Instructions to follow
Report, from the records below, every line where the word "mkXWorld" appears.

Data for processing
--- START ---
Definition get_preview_replay (owner_id key : string) (s : xstore) : result xexc (option (string * ExportIntent)) :=
  match x_preview_replays s !! (owner_id, key) with
  | None => Ok None
  | Some (input_hash, intent_id) => result_bind (fun i => Ok (Some (input_hash, i))) (get_intent intent_id owner_id s)
  end.

Definition save_preview_replay (owner_id key input_hash : string) (i : ExportIntent) (s : xstore)
    : xstore * result xexc unit :=
  match x_preview_replays s !! (owner_id, key) with
  | Some (h, _) =>
      if decide (h = input_hash)
      then (set_preview_replays (<[(owner_id, key) := (input_hash, xi_intent_id i)]> (x_preview_replays s)) s, Ok tt)
      else (s, integration IntegrationErrorCode.IDEMPOTENCY_CONFLICT)
  | None => (set_preview_replays (<[(owner_id, key) := (input_hash, xi_intent_id i)]> (x_preview_replays s)) s, Ok tt)
  end.

Definition begin_preview (owner_id key input_hash : string) (i : ExportIntent) (s : xstore)
    : xstore * result xexc (option ExportIntent) :=
  match x_preview_replays s !! (owner_id, key) with
  | Some (h, intent_id) =>
      if decide (h = input_hash) then
        (s, match x_intents s !! intent_id with Some j => Ok (Some j) | None => Raise (OtherError KeyError) end)
      else (s, integration IntegrationErrorCode.IDEMPOTENCY_CONFLICT)
  | None =>
      (set_preview_replays (<[(owner_id, key) := (input_hash, xi_intent_id i)]> (x_preview_replays s))
         (save_intent i s), Ok None)
  end.

Definition save_binding (b : ExternalDocumentBinding) (s : xstore) : xstore * result xexc unit :=
  let key := (db_owner_id b, db_task_id b) in
  match x_bindings s !! key with
  | Some current =>
      if decide (db_binding_id current = db_binding_id b)
      then (set_bindings (<[key := b]> (x_bindings s)) s, Ok tt)
      else (s, integration IntegrationErrorCode.IDEMPOTENCY_CONFLICT)
  | None => (set_bindings (<[key := b]> (x_bindings s)) s, Ok tt)
  end.

Definition get_binding (task_id owner_id : string) (s : xstore) : option ExternalDocumentBinding :=
  x_bindings s !! (owner_id, task_id).

Definition save_run (r : ExportRun) (s : xstore) : xstore := set_xruns (<[xr_export_run_id r := r]> (x_runs s)) s.

Definition stored_run (run_id : string) (s : xstore) : result xexc ExportRun :=
  match x_runs s !! run_id with Some r => Ok r | None => Raise (OtherError KeyError) end.

Definition begin_run (owner_id key input_hash : string) (r : ExportRun) (s : xstore)
    : xstore * result xexc (option ExportRun) :=
  match x_replays s !! (owner_id, key) with
  | Some (h, run_id) =>
      if decide (h = input_hash) then (s, result_bind (fun r => Ok (Some r)) (stored_run run_id s))
      else (s, integration IntegrationErrorCode.IDEMPOTENCY_CONFLICT)
  | None =>
      (set_replays (<[(owner_id, key) := (input_hash, xr_export_run_id r)]> (x_replays s)) (save_run r s), Ok None)
  end.

Definition get_replay (owner_id key : string) (s : xstore) : result xexc (option (string * ExportRun)) :=
  match x_replays s !! (owner_id, key) with
  | None => Ok None
  | Some (input_hash, run_id) => result_bind (fun r => Ok (Some (input_hash, r))) (stored_run run_id s)
  end.

Definition save_replay (owner_id key input_hash : string) (r : ExportRun) (s : xstore) : xstore * result xexc unit :=
  let written := set_replays (<[(owner_id, key) := (input_hash, xr_export_run_id r)]> (x_replays s)) (save_run r s) in
  match x_replays s !! (owner_id, key) with
  | Some (h, _) => if decide (h = input_hash) then (written, Ok tt)
                   else (s, integration IntegrationErrorCode.IDEMPOTENCY_CONFLICT)
  | None => (written, Ok tt)
  end.

Definition consume_intent (i : ExportIntent) (s : xstore) : xstore := save_intent i s.

Definition consumed (i : ExportIntent) : bool := bool_decide (is_Some (xi_consumed_at i)).

Definition claim_intent (intent_id owner_id claim_id : string) (now claim_expires_at : Z) (s : xstore) : xstore * bool :=
  match x_intents s !! intent_id with
  | None => (s, false)
  | Some i =>
      if negb (bool_decide (xi_owner_id i = owner_id)) || consumed i then (s, false)
      else
        let blocked := match x_intent_claims s !! intent_id with
                       | Some (_, holder, expires) => negb (bool_decide (holder = claim_id)) && (now <? expires)%Z
                       | None => false
                       end in
        if blocked then (s, false)
        else (set_claims (<[intent_id := (owner_id, claim_id, claim_expires_at)]> (x_intent_claims s)) s, true)
  end.

(** [current[:2] == (owner_id, claim_id)]. *)
Definition holds_claim (intent_id owner_id claim_id : string) (s : xstore) : bool :=
  match x_intent_claims s !! intent_id with
  | Some (owner, holder, _) => bool_decide (owner = owner_id) && bool_decide (holder = claim_id)
  | None => false
  end.

Definition release_intent_claim (intent_id owner_id claim_id : string) (s : xstore) : xstore :=
  if holds_claim intent_id owner_id claim_id s then set_claims (delete intent_id (x_intent_claims s)) s else s.

Definition mark_consumed (at_ : Z) (i : ExportIntent) : ExportIntent :=
  mkIntent (xi_intent_id i) (xi_task_id i) (xi_owner_id i) (xi_mode i) (xi_task_version i) (xi_document_id i)
    (xi_document_version i) (xi_content_hash i) (xi_title i) (xi_unresolved_items i) (xi_bound_title i)
    (xi_bound_safe_url i) (xi_expires_at i) (Some at_).

Definition consume_claimed_intent (intent_id owner_id claim_id : string) (consumed_at : Z) (s : xstore) : xstore * bool :=
  match x_intents s !! intent_id with
  | Some i =>
      if holds_claim intent_id owner_id claim_id s && negb (consumed i) then
        (set_claims (delete intent_id (x_intent_claims s))
           (set_intents (<[intent_id := mark_consumed consumed_at i]> (x_intents s)) s), true)
      else (s, false)
  | None => (s, false)
  end.

(** Newest first; [sorted] with [reverse=True] keeps the order of equal keys. *)
Definition list_runs (task_id owner_id : string) (s : xstore) : list ExportRun :=
  sort_by (fun a b => (xr_created_at b <=? xr_created_at a)%Z)
    (List.filter (fun r => bool_decide (xr_task_id r = task_id) && bool_decide (xr_owner_id r = owner_id))
       (values (x_runs s))).

(** ** [ExportApplicationService] *)

(** A call of [DocumentExportGateway]. *)
Inductive gateway_operation : Type :=
  | CreateDocument
  | OverwriteDocument (external_id : string) (expected_revision : option string).

Record gateway_call := mkGatewayCall {
  gc_operation : gateway_operation;
  gc_document : ExportDocument;
  gc_idempotency_key : string
}.

(** The document source, the gateway, the keyed digest of the confirmation
    secret, identifiers, the clock, and what other threads do to the store
    before its [n]-th use. *)
Class ExportEnv := {
  x_uuid4_hex : nat -> string;
  x_now : nat -> Z;
  x_source : nat -> string -> string -> result xexc ExportSourceSnapshot;
  x_gateway : list gateway_call -> gateway_call -> result xexc ProviderDocumentResult;
  x_capability : CreateIdempotencyCapability;
  x_hmac : string -> string;
  x_isoformat : Z -> string;
  x_intent_ttl : Z;
  x_others : nat -> xstore -> xstore
}.

Record xworld := mkXWorld {
  xw_store : xstore;
  xw_calls : list gateway_call;
  xw_events : list (string * string * json);
  xw_uuids : nat;
  xw_ticks : nat;
  xw_steps : nat
}.

Definition XM (A : Type) : Type := M xworld xexc A.

Section export_service.
Context `{Builtins} `{UnicodeDigits} `{ExportEnv}.

(** One locked operation, after whatever other threads did. *)
Definition atomic {A} (f : xstore -> xstore * result xexc A) : XM A := fun w =>
  let (s, r) := f (x_others (xw_steps w) (xw_store w)) in
  (mkXWorld s (xw_calls w) (xw_events w) (xw_uuids w) (xw_ticks w) (S (xw_steps w)), r).

Definition atomic_read {A} (f : xstore -> result xexc A) : XM A := atomic (fun s => (s, f s)).
Definition atomic_write {A} (f : xstore -> xstore * A) : XM A := atomic (fun s => let (s', a) := f s in (s', Ok a)).

Definition x_id (prefix : string) : XM string := fun w =>
  (mkXWorld (xw_store w) (xw_calls w) (xw_events w) (S (xw_uuids w)) (xw_ticks w) (xw_steps w),
   Ok (prefix +:+ "-" +:+ x_uuid4_hex (xw_uuids w))).

Definition x_clock : XM Z := fun w =>
  (mkXWorld (xw_store w) (xw_calls w) (xw_events w) (xw_uuids w) (S (xw_ticks w)) (xw_steps w),
   Ok (x_now (xw_ticks w))).

Definition emit (task_id event_type : string) (payload : json) : XM unit := fun w =>
  (mkXWorld (xw_store w) (xw_calls w) (xw_events w ++ [(task_id, event_type, payload)]) (xw_uuids w) (xw_ticks w)
     (xw_steps w), Ok tt).

Definition call_gateway (c : gateway_call) : XM ProviderDocumentResult := fun w =>
  (mkXWorld (xw_store w) (xw_calls w ++ [c]) (xw_events w) (xw_uuids w) (xw_ticks w) (xw_steps w),
   x_gateway (xw_calls w) c).

Definition fail {A} (code : IntegrationErrorCode) : XM A := raise (IntegrationError code false).
Definition guard (ok : bool) (code : IntegrationErrorCode) : XM unit := if ok then mret tt else fail code.

Definition optional_text (s : option string) : json := match s with Some x => JStr x | None => JNull end.

(** [_confirmation_token]. *)
Definition confirmation_token (i : ExportIntent) : string :=
  x_hmac (canonical_json (JObj
    [("intent_id", JStr (xi_intent_id i)); ("task_id", JStr (xi_task_id i)); ("owner_id", JStr (xi_owner_id i));
     ("mode", JStr (ExportMode.value (xi_mode i))); ("task_version", JInt (xi_task_version i));
     ("document_version", JInt (xi_document_version i)); ("content_hash", JStr (xi_content_hash i));
     ("expires_at", JStr (x_isoformat (xi_expires_at i)))])).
--- END ---
Completed exercise
Record xworld := mkXWorld {
  (mkXWorld s (xw_calls w) (xw_events w) (xw_uuids w) (xw_ticks w) (S (xw_steps w)), r).
  (mkXWorld (xw_store w) (xw_calls w) (xw_events w) (S (xw_uuids w)) (xw_ticks w) (xw_steps w),
  (mkXWorld (xw_store w) (xw_calls w) (xw_events w) (xw_uuids w) (S (xw_ticks w)) (xw_steps w),
  (mkXWorld (xw_store w) (xw_calls w) (xw_events w ++ [(task_id, event_type, payload)]) (xw_uuids w) (xw_ticks w)
  (mkXWorld (xw_store w) (xw_calls w ++ [c]) (xw_events w) (xw_uuids w) (xw_ticks w) (xw_steps w),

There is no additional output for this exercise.